Intervention de Lionel Quillet

Réunion du mardi 22 mai 2018 à 17h30
Mission d'information sur la gestion des évènements climatiques majeurs dans les zones littorales de l'hexagone et des outre-mer

Lionel Quillet, vice-président du conseil départemental de Charente-Maritime, membre de l'Assemblée des départements de France :

Entre la notion illusoire de digue infranchissable et celle de digue transparente, qui est actuellement la base des raisonnements de la DGPR, il y a un entre-deux. Quand les Hollandais viennent sur nos digues, un peu partout en France, ils nous disent « Trop petit ! ». Que voulez-vous, on les a faites en fonction d'une analyse coût-bénéfice… Il y a un risque technique, que l'on prend ou que l'on ne prend pas, il n'est pas le même en métropole et dans les outre-mer, etc.… Mais nos digues sont trop petites pour nous protéger, on a beau en construire, cela ne change pas grand-chose à la situation de départ. Nous devons y remédier.

Un deuxième problème est fondamental. Je me rappellerai toujours le directeur de cabinet d'un ministre, dont je tairai le nom, qui disait : « Le bon échelon, c'est l'EPCI ». Pourtant, quand il se passe quelque chose, seul le département est prévenu, et c'est lui qui est mis en alerte. D'ailleurs, sur la carte météo diffusée à la télévision, ce sont les départements en alerte qui apparaissent. Leurs administrations sont aussitôt sollicitées pour effectuer des surveillances et coordonner l'ensemble des collectivités. Comme celles-ci répondent qu'elles manquent d'agents compétents, ce sont les services départementaux qui mettent en place les engins nécessaires pour que le territoire reste approvisionné en électricité, etc. : les départements sont mobilisés pour l'ensemble des opérations. La loi du 7 août 2015 portant nouvelle organisation territoriale de la République (NOTRe) leur a ôté la compétence générale, mais quand un problème survient, seul le département est là. Les EPCI n'ont pas les moyens de réagir. L'État, bien sûr, répond très bien dans les situations d'urgence – nous étions soulagés, après Xynthia, de voir arriver pompiers et militaires –, mais le département était sorti du jeu.

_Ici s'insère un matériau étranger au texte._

(** A message goes to the back of its buffer, and the buffers are flushed. *)
Lemma handle_proto_event_spec pr e r' (s : SU) :
  pr_poll_next (su_event_receiver s) = (r', Ready (Some (pr, e))) →
  let '(s', r) := handle_proto_event e pr (put_event_receiver r' s) in
  ∃ lost out, moved lost [(pr, e)] out [] s s' ∧ (lost = nothing ∨ su_dead s' = true) ∧
  (su_dead s = true → su_dead s' = true) ∧ same_handlers s s' ∧ r = ROk tt.
Proof.
  intros H. pose proof (popped _ _ _ _ s eq_refl H) as Hq. set (s1 := put_event_receiver r' s) in *.
  assert (Hno : (∀ d, e ≠ PeMessage d) → moved nothing [(pr, e)] [] [] s s1).
  { intros He. split; try done; [by rewrite app_nil_r|].
    intros q. rewrite sel_one. cbn [sel filter].
    destruct e; try (by destruct pr, q; cbn; rewrite app_nil_r). by destruct (He data). }
  destruct e as [? ? ?|i p|d|?|? ?|]; try (by exists nothing, []; split_and!; auto).
  - exists (λ pr, if pr is Normal then su_write_buf s else []), []. split_and!; [|by right|done|done|done].
    destruct (Hno ltac:(done)). split; try done. intros []; specialize (m_flow0 High) as HH;
      specialize (m_flow0 Normal) as HN; cbn in *; [done|]. rewrite app_nil_r. exact HN.
  - cbn [handle_proto_event]. unfold mbind at 1, M_bind at 1, push_back, modify.
    set (s2 := put_write_bufs pr (write_bufs pr s1 ++ [d]) s1).
    assert (M2 : moved nothing [(pr, PeMessage d)] [] [] s s2).
    { split; [by rewrite app_nil_r; destruct pr|by destruct pr|by destruct pr| | |by destruct pr].
      - intros q. rewrite Hq. unfold s2. by destruct pr.
      - intros q. rewrite sel_one. unfold s2. rewrite write_bufs_put. destruct pr, q; case_decide; cbn; rewrite ?app_nil_r; done. }
    assert (D2 : su_dead s2 = su_dead s) by (by destruct pr).
    unfold mbind at 1, M_bind at 1, catch. pose proof (send_data_spec s2) as S.
    destruct (send_data s2) as [s3 r3]. destruct S as (lost & out & W & M3 & _ & HR).
    assert (M4 := moved_trans _ _ _ _ _ _ _ _ _ _ M2 M3). cbn in M4.
    destruct r3 as [[]|err|]; [| |done].
    + exists lost, out. split_and!; auto; [intros; rewrite (w_dead _ _ _ W); congruence|].
      destruct W. split; [rewrite w_service0|rewrite w_session0]; by destruct pr.
    + unfold mbind, M_bind, gets. destruct (output_event_quiet (PeError (su_proto_id s3) err) s3) as (Q & ER' & [O1 O2]).
      destruct (output_event _ s3) as [s4 r4]. cbn in Q, ER', O1, O2. subst r4. cbn.
      exists lost, out. split_and!; [|by right|done| |done];
        [|destruct W; split; cbn; [rewrite O1, w_service0|rewrite O2, w_session0]; by destruct pr]. by apply moved_dead, (moved_quiet _ _ _ _ _ s3).
Qed.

Nous faisons tout pour l'y ramener, parce que tous les EPCI nous disent : « Ne nous laissez pas tout seuls ! ». Il y a certes des collectivités qui ont des moyens, la communauté urbaine de Bordeaux, par exemple, n'a pas besoin du département, mais ce n'est pas le cas des autres. Or toute la loi a été faite en dépit de ces besoins. On s'est trompé d'échelon : si l'on veut que les responsabilités soient exercées au plus près, il faut en donner les moyens aux collectivités locales. Or la plupart des EPCI littoraux ne les ont pas.

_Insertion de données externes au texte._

Lemma lane_recv_service x p tr s : consistent s → (k, p) ∈ opened s → lane_inv x s →
  tr = match (pr_poll_next (se_service_receiver s)).2 with Ready (Some a) => [a] | _ => [] end →
  lane_inv (λ pr, x pr ++ routed p pr tr) (recv_service s).1.
Proof.
  intros Hc Ho Hl Htr. unfold recv_service, mbind at 1, M_bind at 1, gets.
  destruct (pr_poll_next (se_service_receiver s)) as [r' pl]. cbn in Htr.
  set (s1 := se_put_service_receiver r' s). assert (Hl1 : lane_inv x s1) by done.
  assert (Hc1 : consistent s1) by (by apply consistent_service_receiver).
  assert (Hm := lane_more x tr p s1 Hl1). unfold mbind at 1, M_bind at 1, modify. fold s1.
  destruct pl as [[[pr e]|]|]; [| |done].
  - unfold mbind at 1, M_bind at 1, gets. destruct (negb (is_normal (se_state s1))); [done|].
    assert (He : lane_inv (λ pr, x pr ++ routed p pr tr) (se_handle_session_event e pr s1).1).
    { destruct e; try (by apply lane_other_event). subst tr. by apply lane_message. }
    unfold mbind, M_bind. by destruct (se_handle_session_event e pr s1) as [s2 [a|[]|]].
  - assert (Hcl := lane_clean _ (se_put_state LocalClose s1) Hm).
    unfold mbind, M_bind. by destruct (clean (se_put_state LocalClose s1)) as [s2 [a|[]|]].
Qed.

Lemma stable_opened i p : stable (λ s, (i, p) ∈ opened s).
Proof. split; try done. intros ts s H. rewrite opened_spawn. apply elem_of_app. by left. Qed.

Lemma lane_poll x p i ord proceed s : run_inv i s → se_next_stream s + 1 < 2 ^ 64 →
  (k, p) ∈ opened s → lane_inv x s →
  wp (session_poll_next ord proceed) (λ _ s', (k, p) ∈ opened s' ∧
    lane_inv (λ pr, x pr ++ routed p pr (taken proceed s)) s') s.
Proof.
  intros (Hs & Hf & Hv) Hlt Ho Hl. unfold session_poll_next. wp_step. wp_step. unfold taken.
  destruct (is_local_close (se_state s)) eqn:Est.
  { wp_steps. rewrite andb_false_r. split; [done|]. by apply lane_more. }
  assert (Hop : open_inv (se_next_stream s) i s).
  { destruct Hs. split_and!; try done. by destruct (se_state s). }
  rewrite andb_true_r. pose proof (stable_opened k p) as Hk. wp_step.
  eapply wp_mono; [apply (wp_keeps (λ s', lane_inv x s' ∧ (k, p) ∈ opened s' ∧
    se_service_receiver s' = se_service_receiver s)); [by apply wp_flush| |done]|].
  { intros s1 (H1 & H2 & H3). split_and!; [by apply lane_flush|by apply (keeps_flush _ Hk)|].
    by apply (keeps_flush _ (stable_receiver _)). }
  intros [] s1 (H1 & L1 & O1 & R1). destruct proceed; cbn [negb]; [|wp_steps; split; [done|by apply lane_more]].
  wp_step. eapply wp_mono; [apply (wp_keeps (λ s', lane_inv x s' ∧ (k, p) ∈ opened s' ∧
    se_service_receiver s' = se_service_receiver s)); [by eapply wp_recv_substreams| |done]|].
  { intros s2 (G1 & G2 & G3). split_and!; [by apply lane_recv_substreams|by apply (keeps_recv_substreams _ Hk)|].
    by apply (keeps_recv_substreams _ (stable_receiver _)). }
  intros p1 s2 (H2 & L2 & O2 & R2). wp_step. rewrite <- R2 in *.
  set (tr := match (pr_poll_next (se_service_receiver s2)).2 with Ready (Some a) => [a] | _ => [] end).
  assert (L3 := lane_recv_service x p tr s2 (proj1 H2) O2 L2 eq_refl).
  assert (O3 : (k, p) ∈ opened (recv_service s2).1) by (by apply (keeps_recv_service _ Hk)).
  destruct (wp_run _ _ _ (wp_recv_service i s2 H2 Hv)) as (s3 & p2 & E & H3). rewrite E in L3, O3.
  unfold wp at 1. rewrite E. cbn in L3, O3.
  eapply wp_mono; [apply (wp_keeps (λ s', lane_inv (λ pr, x pr ++ routed p pr tr) s' ∧ (k, p) ∈ opened s'));
    [by apply (wp_check_state i)| |done]|naive_solver].
  intros s4 [G1 G2]. split; [by apply lane_check_state|]. by apply (keeps_check_state _ Hk).
Qed.

End Lanes.

(** A run from an open stream, with the events taken from the service. *)
Inductive session_trace (s1 : SS') : list (Priority * SE) → SS' → Prop :=
| trace_start : session_trace s1 [] s1
| trace_poll tr s ord proceed s' r : session_trace s1 tr s → se_next_stream s + 1 < 2 ^ 64 →
    session_poll_next ord proceed s = (s', ROk r) → session_trace s1 (tr ++ taken proceed s) s'
| trace_others tr s s' : session_trace s1 tr s → others s s' → session_trace s1 tr s'.
Fixpoint open_proto_streams (names : list bytes) (session : Sess) : option Sess :=
  match names with
  | [] => Some session
  | name :: rest =>
      match open_proto_stream name session with
      | (session', ROk _) => open_proto_streams rest session'
      | _ => None
      end
  end.

(** The [Session] of a connection that passed the checks. *)
Definition build_session (s : InnerService) (context : SessionContext) (receiver : VR)
    (handles : list (bool * J)) : Sess :=
  let metas := iv_protocol_configs s in
  let by_name := list_to_map ((λ x : Z * ProtocolMeta, (pm_name x.2, pm_inner x.2)) <$> rev (iter_map metas)) in
  let '(proto_event_sender, proto_event_receiver) := new_mpsc (channel_size (cf_session_config (iv_config s))) in
  Session_new (iv_session_event_sender s) receiver by_name (pm_inner <$> metas)
    (cf_session_config (iv_config s)) (cf_keep_buffer (iv_config s)) context
    proto_event_sender proto_event_receiver (Buffer_new <$> iv_service_proto_handles s)
    (list_to_map (omap (λ x : Z * Z * PS,
       if x.1.1 =? iv_next_session s then Some (x.1.2, Buffer_new x.2) else None)
       (map_to_list (iv_session_proto_handles s))))
    handles.

Definition session_open (handle : Hd) (remote_pubkey : option PublicKey) (address : Multiaddr)
    (ty : SessionType) (listen_addr : option Multiaddr) : SM unit :=
  dials ← gets iv_dial_protocols;
  modify (iv_put_dial_protocols (delete address dials)) ;;
  let target := default TpAll (dials !! address) in
  checked ← check_remote handle remote_pubkey address ty listen_addr;
  match checked with
  | None => mret tt
  | Some address =>
      generate_next_session ;;
      s ← gets (λ s, s);
      let '(sender, receiver) := new_channel (channel_size (cf_session_config (iv_config s))) in
      let context := SessionContext_new (iv_next_session s) address ty remote_pubkey in
      modify (iv_put_sessions (<[sc_id context := mkController sender context]> (iv_sessions s))) ;;
      handles ← session_handles_open (iv_next_session s);
      s ← gets (λ s, s);
      let session := build_session s context receiver handles in
      session ← (if is_outbound ty then
                   or_panic (open_proto_streams (pm_name <$> target_protocols target (iv_protocol_configs s)) session)
                 else mret session);
      iv_spawn (ItSession session) ;;
      report (UEvent (EvSessionOpen (sc_id context)))
  end.
Lemma wp_increase a t s : sv_inv a s → is_start t = true → room s →
  wp (iv_spawn t ;; put_state_or_panic increase) (λ _ s', sv_inv a s') s.
Proof.
  intros Hs Ht Hr. unfold iv_spawn, put_state_or_panic. wp_step. wp_step. wp_step. wp_step. wp_step. cbn [iv_state iv_put_tasks].
  pose proof (si_count _ _ Hs) as Hc. unfold room in Hr. pose proof (si_answered _ _ Hs).
  assert (Hst := starts_snoc t s). rewrite Ht in Hst.
  assert (Hput : ∀ st, match st with Running n => starts s + 1 - a <= n < 2 ^ 63 | _ => True end →
    sv_inv a (iv_put_state st (iv_put_tasks (iv_tasks s ++ [t]) s))).
  { intros st Hok. split; try apply Hs; change (starts (iv_put_state st ?x)) with (starts x); unfold starts in *; cbn in *.
    - destruct st; [lia|done..].
    - lia. }
  destruct (iv_state s) as [n| |] eqn:E.
  - eapply wp_or_panic; [unfold increase; by rewrite checked_add_ok by lia|]. wp_step. apply Hput. lia.
  - eapply wp_or_panic; [done|]. wp_step. by apply Hput.
  - eapply wp_or_panic; [done|]. wp_step. by apply Hput.
Qed.

(** The addresses a task names can be read. *)
Definition task_fits (t : ServiceTask FT) : Prop :=
  match t with TaDial addr _ | TaListen addr => addr_ok addr | _ => True end.

Lemma transport_ok tr m : addr_ok m → ∃ o, multi_transport tr m = ROk o.
Proof.
  intros [ps H]. unfold multi_transport, find_type. rewrite (find_map_spec _ _ _ H). eexists. reflexivity.
Qed.

Lemma wp_started a address t s : sv_inv a s → room s → addr_ok address → is_start t = true →
  wp (tr ← gets iv_multi_transport; r ← or_iter_panic (multi_transport tr address);
      match r with Some e => mret (Some e) | None => iv_spawn t ;; put_state_or_panic increase ;; mret None end)
    (λ _ s', sv_inv a s') s.
Proof.
  intros Hs Hr Ha Ht. wp_step. wp_step. destruct (transport_ok (iv_multi_transport s) address Ha) as [o Ho]. rewrite Ho.
  wp_step. cbn [or_iter_panic]. wp_step. destruct o; [by wp_step|].
  pose proof (wp_increase a t s Hs Ht Hr) as H. apply wp_run in H as (s' & [] & E & H1).
  apply bind_ok in E as (s1 & [] & E1 & E2).
  unfold wp. erewrite bind_run; [|exact E1]. erewrite bind_run; [|exact E2]. done.
Qed.

Lemma good_handle_message a target p pr d : good a (handle_message target p pr d).
Proof. unfold handle_message. good_walk. Qed.
#[local] Hint Resolve good_handle_message : good.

Pour en revenir aux digues, il est vrai qu'elles ne sont pas infranchissables. Le risque est absolu, il faut vivre avec. En France, on n'assume pas le risque, on vit contre, alors qu'on devrait vivre avec. Je suppose que les habitants de La Réunion ou de Tahiti vivent avec le risque, qu'ils le connaissent, et qu'ils savent qu'il est inutile de bâtir des ouvrages énormes. Au lieu de nous obstiner à faire quelque chose contre le risque, nous devrions admettre son existence. Or, plutôt que de chercher une solution, nous en restons à la question : « S'il y a des victimes, qui sera responsable ? » Et nos dirigeants se sont montrés soucieux, avant tout, que ce ne soit pas l'État. Je rappelle la phrase célèbre d'un directeur de cabinet ministériel : « La Faute-sur-Mer a été un grand traumatisme, le directeur adjoint de la direction départementale de l'équipement a donc été renvoyé devant la justice. » Après ce mot malheureux, la réunion s'est mal passée.

La réponse n'est pas juridique. Il s'agit de s'adapter au risque, en tenant compte du fait que, de Hendaye à Saint-Brévin-les-Pins en passant par l'île de Ré, la majorité des habitants ne résident pas là en permanence et ne connaissent de la mer que le spectacle pittoresque des vagues à marée montante. Quelles conséquences tirer du drame de La Faute-sur-Mer ? Que le maire est responsable ? Cela ne suffira pas.